*** Opening Source data ***

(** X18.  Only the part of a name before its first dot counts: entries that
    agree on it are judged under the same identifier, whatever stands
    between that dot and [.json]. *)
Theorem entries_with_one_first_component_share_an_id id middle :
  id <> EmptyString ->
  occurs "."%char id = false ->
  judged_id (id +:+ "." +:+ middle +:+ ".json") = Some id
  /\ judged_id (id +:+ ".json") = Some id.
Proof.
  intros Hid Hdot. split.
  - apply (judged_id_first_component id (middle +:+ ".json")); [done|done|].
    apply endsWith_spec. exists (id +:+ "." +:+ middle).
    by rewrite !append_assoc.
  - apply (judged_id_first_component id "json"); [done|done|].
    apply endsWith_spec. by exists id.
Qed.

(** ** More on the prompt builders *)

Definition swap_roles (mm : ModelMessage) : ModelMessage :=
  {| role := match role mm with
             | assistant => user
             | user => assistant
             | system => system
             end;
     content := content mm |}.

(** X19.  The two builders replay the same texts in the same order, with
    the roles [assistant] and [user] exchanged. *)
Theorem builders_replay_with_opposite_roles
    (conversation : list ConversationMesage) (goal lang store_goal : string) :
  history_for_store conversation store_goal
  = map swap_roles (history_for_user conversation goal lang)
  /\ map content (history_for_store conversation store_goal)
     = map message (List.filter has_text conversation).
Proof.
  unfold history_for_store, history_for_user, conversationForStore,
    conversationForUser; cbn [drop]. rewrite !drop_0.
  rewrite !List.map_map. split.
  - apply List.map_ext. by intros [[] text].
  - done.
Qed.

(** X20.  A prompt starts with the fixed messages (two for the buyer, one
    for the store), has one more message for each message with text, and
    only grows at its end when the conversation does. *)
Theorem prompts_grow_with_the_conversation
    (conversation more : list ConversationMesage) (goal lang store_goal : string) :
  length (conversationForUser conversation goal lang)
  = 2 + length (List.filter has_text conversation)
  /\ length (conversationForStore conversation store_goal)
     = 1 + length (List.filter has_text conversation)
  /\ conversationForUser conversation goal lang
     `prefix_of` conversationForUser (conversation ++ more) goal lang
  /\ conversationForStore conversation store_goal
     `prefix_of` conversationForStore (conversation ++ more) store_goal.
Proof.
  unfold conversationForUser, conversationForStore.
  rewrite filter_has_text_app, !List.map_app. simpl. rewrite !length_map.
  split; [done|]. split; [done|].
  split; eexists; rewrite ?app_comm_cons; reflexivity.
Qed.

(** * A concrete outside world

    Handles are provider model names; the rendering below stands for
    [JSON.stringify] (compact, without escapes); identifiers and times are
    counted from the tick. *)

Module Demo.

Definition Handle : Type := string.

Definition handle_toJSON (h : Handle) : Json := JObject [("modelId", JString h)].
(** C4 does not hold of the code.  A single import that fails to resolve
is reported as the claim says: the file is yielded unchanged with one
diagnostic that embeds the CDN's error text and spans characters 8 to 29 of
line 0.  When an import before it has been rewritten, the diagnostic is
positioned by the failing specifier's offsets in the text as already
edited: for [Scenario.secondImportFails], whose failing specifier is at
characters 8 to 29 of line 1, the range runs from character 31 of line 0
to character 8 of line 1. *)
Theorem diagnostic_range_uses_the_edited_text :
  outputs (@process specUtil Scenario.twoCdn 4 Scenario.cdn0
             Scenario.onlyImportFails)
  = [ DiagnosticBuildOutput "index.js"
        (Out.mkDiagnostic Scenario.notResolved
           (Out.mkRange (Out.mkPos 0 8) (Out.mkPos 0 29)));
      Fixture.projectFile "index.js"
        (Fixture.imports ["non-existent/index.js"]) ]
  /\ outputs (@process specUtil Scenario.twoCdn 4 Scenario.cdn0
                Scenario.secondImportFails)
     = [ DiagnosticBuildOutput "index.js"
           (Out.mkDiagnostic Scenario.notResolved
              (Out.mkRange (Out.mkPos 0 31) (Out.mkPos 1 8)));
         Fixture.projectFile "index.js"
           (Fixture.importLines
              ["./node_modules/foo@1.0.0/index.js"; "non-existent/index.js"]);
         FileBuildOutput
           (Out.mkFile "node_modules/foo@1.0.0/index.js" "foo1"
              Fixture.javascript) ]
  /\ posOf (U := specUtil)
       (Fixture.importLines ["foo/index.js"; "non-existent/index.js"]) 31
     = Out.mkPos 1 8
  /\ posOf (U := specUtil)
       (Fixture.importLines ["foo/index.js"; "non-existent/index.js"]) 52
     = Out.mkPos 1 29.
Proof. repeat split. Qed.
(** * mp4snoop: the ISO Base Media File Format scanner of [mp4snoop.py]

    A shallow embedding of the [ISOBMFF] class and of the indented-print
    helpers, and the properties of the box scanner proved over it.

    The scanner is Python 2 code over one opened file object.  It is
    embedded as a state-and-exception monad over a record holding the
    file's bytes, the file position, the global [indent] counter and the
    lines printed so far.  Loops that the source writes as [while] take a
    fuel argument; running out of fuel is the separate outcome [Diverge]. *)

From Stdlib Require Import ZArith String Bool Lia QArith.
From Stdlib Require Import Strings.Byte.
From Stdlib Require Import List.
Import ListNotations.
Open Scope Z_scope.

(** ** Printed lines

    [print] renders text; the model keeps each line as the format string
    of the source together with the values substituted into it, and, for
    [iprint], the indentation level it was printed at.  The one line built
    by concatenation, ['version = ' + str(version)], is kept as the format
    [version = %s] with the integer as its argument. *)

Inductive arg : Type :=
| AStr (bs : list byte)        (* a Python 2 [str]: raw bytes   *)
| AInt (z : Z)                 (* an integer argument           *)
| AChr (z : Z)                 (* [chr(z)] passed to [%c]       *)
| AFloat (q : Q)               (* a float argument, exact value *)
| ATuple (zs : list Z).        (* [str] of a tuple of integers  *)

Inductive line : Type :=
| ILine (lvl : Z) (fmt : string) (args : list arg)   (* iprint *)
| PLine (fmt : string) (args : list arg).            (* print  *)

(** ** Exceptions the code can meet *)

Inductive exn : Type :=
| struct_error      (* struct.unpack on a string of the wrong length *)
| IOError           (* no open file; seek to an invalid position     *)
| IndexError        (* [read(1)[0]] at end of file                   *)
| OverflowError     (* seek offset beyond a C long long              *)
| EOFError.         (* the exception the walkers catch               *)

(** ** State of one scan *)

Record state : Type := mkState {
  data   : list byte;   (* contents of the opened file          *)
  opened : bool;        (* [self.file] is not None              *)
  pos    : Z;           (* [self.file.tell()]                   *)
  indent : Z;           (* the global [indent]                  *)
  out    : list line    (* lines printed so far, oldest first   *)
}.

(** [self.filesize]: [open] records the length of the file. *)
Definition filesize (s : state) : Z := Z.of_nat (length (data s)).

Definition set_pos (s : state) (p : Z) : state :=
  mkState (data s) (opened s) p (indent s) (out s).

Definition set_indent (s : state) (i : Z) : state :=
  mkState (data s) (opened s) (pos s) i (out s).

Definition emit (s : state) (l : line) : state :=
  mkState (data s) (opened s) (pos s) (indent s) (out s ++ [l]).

*** Closing Source data ***

What is needed:
Copy out only the lines of the records above from the one with "of the source" through the one with "[version = %s]", exactly as they stand, both included.

Answer:
    of the source together with the values substituted into it, and, for
    [iprint], the indentation level it was printed at.  The one line built
    by concatenation, ['version = ' + str(version)], is kept as the format
    [version = %s] with the integer as its argument. *)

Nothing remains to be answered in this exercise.